◆ What to do:
After locating the line with "(** The updates" in the data that follows, return it and every later line exactly, up to and including the line with "by rewrite app_nil_r.".

--------

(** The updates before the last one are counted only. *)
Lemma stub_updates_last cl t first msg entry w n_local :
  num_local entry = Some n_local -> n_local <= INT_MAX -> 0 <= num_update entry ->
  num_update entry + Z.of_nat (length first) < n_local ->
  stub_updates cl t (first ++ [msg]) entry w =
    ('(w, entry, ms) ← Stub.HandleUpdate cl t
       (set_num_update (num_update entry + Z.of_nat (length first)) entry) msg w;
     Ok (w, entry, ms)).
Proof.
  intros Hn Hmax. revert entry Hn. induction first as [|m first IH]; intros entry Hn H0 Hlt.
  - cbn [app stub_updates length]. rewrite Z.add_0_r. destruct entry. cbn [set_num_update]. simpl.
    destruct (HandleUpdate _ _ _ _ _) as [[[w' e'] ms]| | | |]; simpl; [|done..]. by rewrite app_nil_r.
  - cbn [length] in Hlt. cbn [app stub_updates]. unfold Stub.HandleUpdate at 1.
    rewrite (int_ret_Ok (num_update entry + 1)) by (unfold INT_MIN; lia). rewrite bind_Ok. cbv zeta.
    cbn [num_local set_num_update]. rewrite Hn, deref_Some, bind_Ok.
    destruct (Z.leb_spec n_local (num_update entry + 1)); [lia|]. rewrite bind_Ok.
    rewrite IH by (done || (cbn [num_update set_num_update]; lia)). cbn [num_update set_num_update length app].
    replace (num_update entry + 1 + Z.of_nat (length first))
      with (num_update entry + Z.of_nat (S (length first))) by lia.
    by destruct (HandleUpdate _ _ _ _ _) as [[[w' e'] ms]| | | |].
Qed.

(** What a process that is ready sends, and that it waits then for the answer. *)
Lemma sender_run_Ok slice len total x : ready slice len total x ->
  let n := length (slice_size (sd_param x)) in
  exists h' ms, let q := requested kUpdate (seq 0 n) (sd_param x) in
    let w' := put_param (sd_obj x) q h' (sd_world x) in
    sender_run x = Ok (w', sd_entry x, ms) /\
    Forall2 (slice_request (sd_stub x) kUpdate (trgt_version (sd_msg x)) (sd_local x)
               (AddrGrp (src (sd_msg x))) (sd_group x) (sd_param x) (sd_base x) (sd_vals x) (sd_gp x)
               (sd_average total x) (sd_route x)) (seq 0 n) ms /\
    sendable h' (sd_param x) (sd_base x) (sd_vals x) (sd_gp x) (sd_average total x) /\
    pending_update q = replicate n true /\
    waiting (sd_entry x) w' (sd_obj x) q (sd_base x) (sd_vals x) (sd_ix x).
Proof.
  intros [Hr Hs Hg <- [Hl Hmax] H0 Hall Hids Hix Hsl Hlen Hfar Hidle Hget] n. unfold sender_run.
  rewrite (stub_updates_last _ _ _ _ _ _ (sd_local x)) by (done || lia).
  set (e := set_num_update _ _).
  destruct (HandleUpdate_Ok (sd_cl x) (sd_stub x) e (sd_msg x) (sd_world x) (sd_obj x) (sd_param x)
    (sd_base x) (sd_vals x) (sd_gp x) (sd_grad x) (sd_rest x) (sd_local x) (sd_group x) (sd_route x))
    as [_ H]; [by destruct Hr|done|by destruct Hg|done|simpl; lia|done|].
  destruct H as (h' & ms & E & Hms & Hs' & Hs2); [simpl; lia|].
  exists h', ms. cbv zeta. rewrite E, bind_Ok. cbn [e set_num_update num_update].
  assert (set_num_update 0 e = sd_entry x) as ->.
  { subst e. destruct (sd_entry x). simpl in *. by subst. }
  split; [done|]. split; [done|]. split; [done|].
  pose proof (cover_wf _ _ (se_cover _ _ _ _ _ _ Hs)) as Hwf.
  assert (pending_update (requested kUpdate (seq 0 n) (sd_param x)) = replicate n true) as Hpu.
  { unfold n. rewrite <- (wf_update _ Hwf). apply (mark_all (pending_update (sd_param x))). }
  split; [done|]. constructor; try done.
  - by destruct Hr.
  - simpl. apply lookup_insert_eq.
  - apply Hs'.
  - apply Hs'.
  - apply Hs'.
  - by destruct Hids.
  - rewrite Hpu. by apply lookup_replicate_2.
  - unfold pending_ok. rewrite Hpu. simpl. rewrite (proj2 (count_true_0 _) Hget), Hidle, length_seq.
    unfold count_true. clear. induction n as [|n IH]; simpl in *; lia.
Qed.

--------

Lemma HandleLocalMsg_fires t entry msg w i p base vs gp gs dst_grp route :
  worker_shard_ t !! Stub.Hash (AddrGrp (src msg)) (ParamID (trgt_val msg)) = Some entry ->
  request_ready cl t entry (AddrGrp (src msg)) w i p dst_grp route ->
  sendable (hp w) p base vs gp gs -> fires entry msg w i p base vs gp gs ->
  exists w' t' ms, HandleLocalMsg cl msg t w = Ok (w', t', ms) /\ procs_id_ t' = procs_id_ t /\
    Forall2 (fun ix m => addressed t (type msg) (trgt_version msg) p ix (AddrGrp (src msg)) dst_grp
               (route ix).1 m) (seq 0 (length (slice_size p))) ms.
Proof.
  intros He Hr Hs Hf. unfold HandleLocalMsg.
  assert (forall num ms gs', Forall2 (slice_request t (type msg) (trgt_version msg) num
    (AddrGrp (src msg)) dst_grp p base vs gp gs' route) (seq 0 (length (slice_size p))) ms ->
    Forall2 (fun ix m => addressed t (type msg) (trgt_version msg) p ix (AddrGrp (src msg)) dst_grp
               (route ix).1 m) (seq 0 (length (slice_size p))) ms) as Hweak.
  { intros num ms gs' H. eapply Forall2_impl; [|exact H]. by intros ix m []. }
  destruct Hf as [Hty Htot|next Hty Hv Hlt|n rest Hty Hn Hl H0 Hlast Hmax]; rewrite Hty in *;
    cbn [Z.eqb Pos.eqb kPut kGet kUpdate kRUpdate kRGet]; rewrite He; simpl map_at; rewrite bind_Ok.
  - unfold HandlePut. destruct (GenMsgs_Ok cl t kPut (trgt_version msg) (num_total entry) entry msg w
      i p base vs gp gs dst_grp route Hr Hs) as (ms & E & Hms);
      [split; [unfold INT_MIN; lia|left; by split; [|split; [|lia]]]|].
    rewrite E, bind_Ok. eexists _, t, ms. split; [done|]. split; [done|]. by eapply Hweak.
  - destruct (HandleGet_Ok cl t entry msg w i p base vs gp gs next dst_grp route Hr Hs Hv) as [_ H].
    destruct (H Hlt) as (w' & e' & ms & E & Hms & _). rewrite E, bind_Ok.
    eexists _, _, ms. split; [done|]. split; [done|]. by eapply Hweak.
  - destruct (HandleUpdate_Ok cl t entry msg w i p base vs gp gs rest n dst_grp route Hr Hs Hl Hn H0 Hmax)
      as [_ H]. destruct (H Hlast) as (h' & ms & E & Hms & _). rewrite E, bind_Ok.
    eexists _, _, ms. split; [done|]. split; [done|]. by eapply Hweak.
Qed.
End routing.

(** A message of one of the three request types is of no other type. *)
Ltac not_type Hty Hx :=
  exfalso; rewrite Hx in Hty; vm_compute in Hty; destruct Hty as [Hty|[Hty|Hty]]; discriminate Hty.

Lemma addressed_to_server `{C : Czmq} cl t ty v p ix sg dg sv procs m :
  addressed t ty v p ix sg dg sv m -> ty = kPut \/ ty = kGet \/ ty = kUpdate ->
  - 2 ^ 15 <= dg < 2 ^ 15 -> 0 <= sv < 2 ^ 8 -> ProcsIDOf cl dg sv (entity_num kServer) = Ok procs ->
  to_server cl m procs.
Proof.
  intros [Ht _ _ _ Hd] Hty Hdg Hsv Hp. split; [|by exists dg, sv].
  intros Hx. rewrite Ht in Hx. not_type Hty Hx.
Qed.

--------

◆ Response to the exercise:
(** The updates before the last one are counted only. *)
Lemma stub_updates_last cl t first msg entry w n_local :
  num_local entry = Some n_local -> n_local <= INT_MAX -> 0 <= num_update entry ->
  num_update entry + Z.of_nat (length first) < n_local ->
  stub_updates cl t (first ++ [msg]) entry w =
    ('(w, entry, ms) ← Stub.HandleUpdate cl t
       (set_num_update (num_update entry + Z.of_nat (length first)) entry) msg w;
     Ok (w, entry, ms)).
Proof.
  intros Hn Hmax. revert entry Hn. induction first as [|m first IH]; intros entry Hn H0 Hlt.
  - cbn [app stub_updates length]. rewrite Z.add_0_r. destruct entry. cbn [set_num_update]. simpl.
    destruct (HandleUpdate _ _ _ _ _) as [[[w' e'] ms]| | | |]; simpl; [|done..]. by rewrite app_nil_r.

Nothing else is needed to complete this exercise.